Reproduce the whole listing exactly.

━━ Data supplied

(** * Gesture classification and text assembly of the two-way translator

    A shallow embedding of the recognition core of
    [src/two_way_translator.py] (class [TwoWayTranslatorApp]): the
    geometric rules of [predict] that turn the classifier's group index
    and the 21 hand landmarks into a symbol, the commit block that moves a
    symbol held in [ten_prev_char] into [self.str], the suggestion refresh,
    and [clear_text].

    Python values are modelled as the code has them: integers are [Z],
    [str] is [string] (characters restricted to code points below 256),
    the dynamically typed [ch1] is a tagged value [pyval], lists are
    [list] with Python's [IndexError] written out, and the exceptions that
    [video_loop] swallows leave the fields assigned so far in place. *)

From Stdlib Require Import ZArith List String Ascii Bool Lia Reals Lra.
From Stdlib Require DecimalString.
From stdpp Require Import base list.

Import ListNotations.
Local Open Scope string_scope.
Local Open Scope Z_scope.

(** ** Python strings *)

(** [str.isspace] on one character, for code points below 256:
    TAB..CR, FS..US, SPACE, NEL and NBSP. *)
Definition is_space (c : ascii) : bool :=
  let n := Z.of_nat (nat_of_ascii c) in
  ((9 <=? n) && (n <=? 13)) || ((28 <=? n) && (n <=? 32))
  || (n =? 133) || (n =? 160).

(** [s.lstrip()] *)
Fixpoint lstrip (s : string) : string :=
  match s with
  | EmptyString => EmptyString
  | String c s' => if is_space c then lstrip s' else s
  end.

━━━━

**Expected answer**:
(** * Gesture classification and text assembly of the two-way translator

    A shallow embedding of the recognition core of
    [src/two_way_translator.py] (class [TwoWayTranslatorApp]): the
    geometric rules of [predict] that turn the classifier's group index
    and the 21 hand landmarks into a symbol, the commit block that moves a
    symbol held in [ten_prev_char] into [self.str], the suggestion refresh,
    and [clear_text].

    Python values are modelled as the code has them: integers are [Z],
    [str] is [string] (characters restricted to code points below 256),
    the dynamically typed [ch1] is a tagged value [pyval], lists are
    [list] with Python's [IndexError] written out, and the exceptions that
    [video_loop] swallows leave the fields assigned so far in place. *)

From Stdlib Require Import ZArith List String Ascii Bool Lia Reals Lra.
From Stdlib Require DecimalString.
From stdpp Require Import base list.

Import ListNotations.
Local Open Scope string_scope.
Local Open Scope Z_scope.

(** ** Python strings *)

(** [str.isspace] on one character, for code points below 256:
    TAB..CR, FS..US, SPACE, NEL and NBSP. *)
Definition is_space (c : ascii) : bool :=
  let n := Z.of_nat (nat_of_ascii c) in
  ((9 <=? n) && (n <=? 13)) || ((28 <=? n) && (n <=? 32))
  || (n =? 133) || (n =? 160).

(** [s.lstrip()] *)
Fixpoint lstrip (s : string) : string :=
  match s with
  | EmptyString => EmptyString
  | String c s' => if is_space c then lstrip s' else s
  end.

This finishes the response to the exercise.